## Stored data entries
(* ===== verification/AllocMap.v ===== *)
(** * AllocMap: the allocation map of the storage engine

    [src/core/bitmap.asm] and [src/core/bitmap_leaf.asm]: two bits a page, in two
    copies that a writer uses in turns ([CybouDB_FEATURE_MAP_SPAN]), or in one
    page that is copied like any other.  Which pages a transaction may take, what
    it has to flush, the log of its changes, and what makes the map of a
    superblock acceptable.

    The file is a function from page numbers to pages of bytes; a database here
    is not encrypted ([DB_CACHE] is zero), so a page's address is never refused.
    The graph below the root is walked by [db_catalog_validate], which is the
    interface [Walk]. *)

From S2P Require Import Prelude Crc32c.

(** ** Pages *)

Definition CybouDB_PAGE_SIZE : Z := 4096.
Notation page := (list Z) (only parsing).
Notation mem := (Z -> list Z) (only parsing).

Definition set_page (m : mem) (p : Z) (pg : page) : mem := fun q => if q =? p then pg else m q.

(** A little-endian load and store of [w] bytes at an offset of a page. *)
Definition rd (w : nat) (pg : page) (off : Z) : Z := le_val (take w (drop (Z.to_nat off) pg)).
Definition wr (w : nat) (pg : page) (off v : Z) : page := memcpy pg (Z.to_nat off) (le_bytes w v).

(** The engine's checksum; both its paths are one function ([Crc32c]). *)
Definition crc (data : list Z) : Z := asm_crc32c false data.

(** [zero_page] and [db_page_blank]. *)
Definition zero_page : page := replicate (Z.to_nat CybouDB_PAGE_SIZE) 0.

(** ** The format ([include/format.inc]) *)

Definition CybouDB_FEATURE_COW : Z := 2.
Definition CybouDB_FEATURE_MAP_SPAN : Z := 32.
Definition CybouDB_FEATURE_ENCRYPTION : Z := 131072.
Definition CybouDB_MIN_PAGES : Z := 3.
Definition CybouDB_COW_MIN_PAGES : Z := 4.

Definition CybouDB_MAP_MAGIC : Z := 0x424D5141.
Definition MAP_MAGIC : Z := 0.
Definition MAP_HEADER_SIZE : Z := 4.
Definition MAP_PAGE_ID : Z := 8.
Definition MAP_GENERATION : Z := 16.
Definition MAP_TOTAL : Z := 24.
Definition MAP_ALLOC : Z := 32.
Definition MAP_RESERVED : Z := 40.
Definition MAP_SPAN : Z := 40.
Definition MAP_SPAN_RESERVED : Z := 48.
Definition MAP_DATA : Z := 64.
Definition MAP_CRC : Z := 4092.
Definition CybouDB_COW_MAX_PAGES : Z := (MAP_CRC - MAP_DATA) * 4.
Definition CybouDB_MAP_LEAF_PAGES : Z := CybouDB_COW_MAX_PAGES.
Definition CybouDB_SPAN_MAX_PAGES : Z := CybouDB_MAP_LEAF_PAGES * 1024.

Definition MAP_FREE : Z := 0.
Definition MAP_PAYLOAD : Z := 1.
Definition MAP_METADATA : Z := 2.
Definition MAP_RETIRED : Z := 3.

Definition SB_GENERATION : Z := 8.
Definition SB_TOTAL_PAGES : Z := 16.
Definition SB_ALLOC_PAGES : Z := 24.
Definition SB_FREELIST_ROOT : Z := 32.
Definition SB_ROOT_PAGE : Z := 40.
Definition SB_BITMAP_ROOT : Z := 48.
Definition SB_FEATURE_ROOT : Z := 56.
Definition SB_STAGED : Z := 120.

(** What the headers of catalog pages share ([include/catalog.inc]). *)
Definition CAT_MAGIC : Z := 0.
Definition CAT_PAGE_ID : Z := 8.
Definition CAT_OWNER : Z := 24.

Definition CybouDB_E_FULL : Z := 15.

(** ** The descriptor ([CybouDB_DB] of [include/cyboudb.inc])

    [db_sb_page] is the page [DB_SB_PTR] points at, 0 for a null pointer. *)

(** [DB_DIRTY_LO], [DB_DIRTY_HI], [DB_RUNS] and [DB_RUN_OVF]. *)
Record dirty := mk_dirty { dirty_lo : Z; dirty_hi : Z; dirty_runs : list (Z * Z); run_ovf : bool }.

(** An entry of the change-set: page, state before, state after. *)
Record change := mk_change { cs_page : Z; cs_from : Z; cs_to : Z }.

(** [DB_CS_LOG] (a null pointer is [None]) with its [DB_CS_COUNT] entries, and
    [DB_CS_OVERFLOW]. *)
Record changes := mk_changes { cs_log : option (list change); cs_overflow : bool }.

Record db := mk_db {
  db_size : Z; db_features : Z; db_verify : Z; db_writable : bool; db_mode : Z;
  db_pages : Z; db_alloc : Z; db_generation : Z; db_freelist : Z; db_root : Z;
  db_bitmap : Z; db_sb_page : Z; db_floor : Z; db_reuse_next : Z; db_reusable : Z;
  db_tx_active : bool; db_validated : bool; db_damaged : Z; db_prove : bool;
  db_audit : bool; db_dirty : dirty; db_cs : changes
}.

Definition set_mode (d : db) (v : Z) : db :=
  mk_db (db_size d) (db_features d) (db_verify d) (db_writable d) v (db_pages d) (db_alloc d)
    (db_generation d) (db_freelist d) (db_root d) (db_bitmap d) (db_sb_page d) (db_floor d)
    (db_reuse_next d) (db_reusable d) (db_tx_active d) (db_validated d) (db_damaged d)
    (db_prove d) (db_audit d) (db_dirty d) (db_cs d).
Definition set_alloc (d : db) (v : Z) : db :=
  mk_db (db_size d) (db_features d) (db_verify d) (db_writable d) (db_mode d) (db_pages d) v
    (db_generation d) (db_freelist d) (db_root d) (db_bitmap d) (db_sb_page d) (db_floor d)
    (db_reuse_next d) (db_reusable d) (db_tx_active d) (db_validated d) (db_damaged d)
    (db_prove d) (db_audit d) (db_dirty d) (db_cs d).
Definition set_root (d : db) (v : Z) : db :=
  mk_db (db_size d) (db_features d) (db_verify d) (db_writable d) (db_mode d) (db_pages d)
    (db_alloc d) (db_generation d) (db_freelist d) v (db_bitmap d) (db_sb_page d) (db_floor d)
    (db_reuse_next d) (db_reusable d) (db_tx_active d) (db_validated d) (db_damaged d)
    (db_prove d) (db_audit d) (db_dirty d) (db_cs d).
Definition set_bitmap (d : db) (v : Z) : db :=
  mk_db (db_size d) (db_features d) (db_verify d) (db_writable d) (db_mode d) (db_pages d)
    (db_alloc d) (db_generation d) (db_freelist d) (db_root d) v (db_sb_page d) (db_floor d)
    (db_reuse_next d) (db_reusable d) (db_tx_active d) (db_validated d) (db_damaged d)
    (db_prove d) (db_audit d) (db_dirty d) (db_cs d).
Definition set_sweep (d : db) (next n : Z) : db :=
  mk_db (db_size d) (db_features d) (db_verify d) (db_writable d) (db_mode d) (db_pages d)
    (db_alloc d) (db_generation d) (db_freelist d) (db_root d) (db_bitmap d) (db_sb_page d)
    (db_floor d) next n (db_tx_active d) (db_validated d) (db_damaged d) (db_prove d)
    (db_audit d) (db_dirty d) (db_cs d).
Definition set_dirty (d : db) (v : dirty) : db :=
  mk_db (db_size d) (db_features d) (db_verify d) (db_writable d) (db_mode d) (db_pages d)
    (db_alloc d) (db_generation d) (db_freelist d) (db_root d) (db_bitmap d) (db_sb_page d)
    (db_floor d) (db_reuse_next d) (db_reusable d) (db_tx_active d) (db_validated d)
    (db_damaged d) (db_prove d) (db_audit d) v (db_cs d).
Definition set_cs (d : db) (v : changes) : db :=
  mk_db (db_size d) (db_features d) (db_verify d) (db_writable d) (db_mode d) (db_pages d)
    (db_alloc d) (db_generation d) (db_freelist d) (db_root d) (db_bitmap d) (db_sb_page d)
    (db_floor d) (db_reuse_next d) (db_reusable d) (db_tx_active d) (db_validated d)
    (db_damaged d) (db_prove d) (db_audit d) (db_dirty d) v.
Definition set_prove (d : db) (v : bool) : db :=
  mk_db (db_size d) (db_features d) (db_verify d) (db_writable d) (db_mode d) (db_pages d)
    (db_alloc d) (db_generation d) (db_freelist d) (db_root d) (db_bitmap d) (db_sb_page d)
    (db_floor d) (db_reuse_next d) (db_reusable d) (db_tx_active d) (db_validated d)
    (db_damaged d) v (db_audit d) (db_dirty d) (db_cs d).

Definition state : Type := db * mem.

(** What the calls below ask of the system: whether [vfs_reclaim_safe] finds no
    reader, and whether [os_mem_alloc] has memory for the log. *)
Record env := mk_env { reclaim_safe : bool; mem_left : bool }.

(** ** One leaf of the map *)

Definition map_get (leaf : page) (i : Z) : Z :=
  ((leaf !!! Z.to_nat (MAP_DATA + (i .>> 2))) .>> ((i .& 3) .<< 1)) .& 3.

Definition map_set (leaf : page) (i state : Z) : page :=
  let at_byte := Z.to_nat (MAP_DATA + (i .>> 2)) in
  let cl := (i .& 3) .<< 1 in
  let b := (leaf !!! at_byte) .& u8 (Z.lnot (3 .<< cl)) in
  <[at_byte := b .| u8 (state .<< cl)]> leaf.

Definition seal_leaf (leaf : page) : page :=
  wr 4 leaf MAP_CRC (crc (take (Z.to_nat MAP_CRC) leaf)).

Definition db_bitmap_leaves (total : Z) : Z :=
  u64 (total + (CybouDB_MAP_LEAF_PAGES - 1)) / CybouDB_MAP_LEAF_PAGES.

## YOUR TASK
All that is wanted is an exact copy of the lines above from the one with "Notation page := (list Z) (only parsing)." through the one with "Definition rd (w", with both ends included.

## RESULT OF THE EXERCISE
Notation page := (list Z) (only parsing).
Notation mem := (Z -> list Z) (only parsing).

Definition set_page (m : mem) (p : Z) (pg : page) : mem := fun q => if q =? p then pg else m q.

(** A little-endian load and store of [w] bytes at an offset of a page. *)
Definition rd (w : nat) (pg : page) (off : Z) : Z := le_val (take w (drop (Z.to_nat off) pg)).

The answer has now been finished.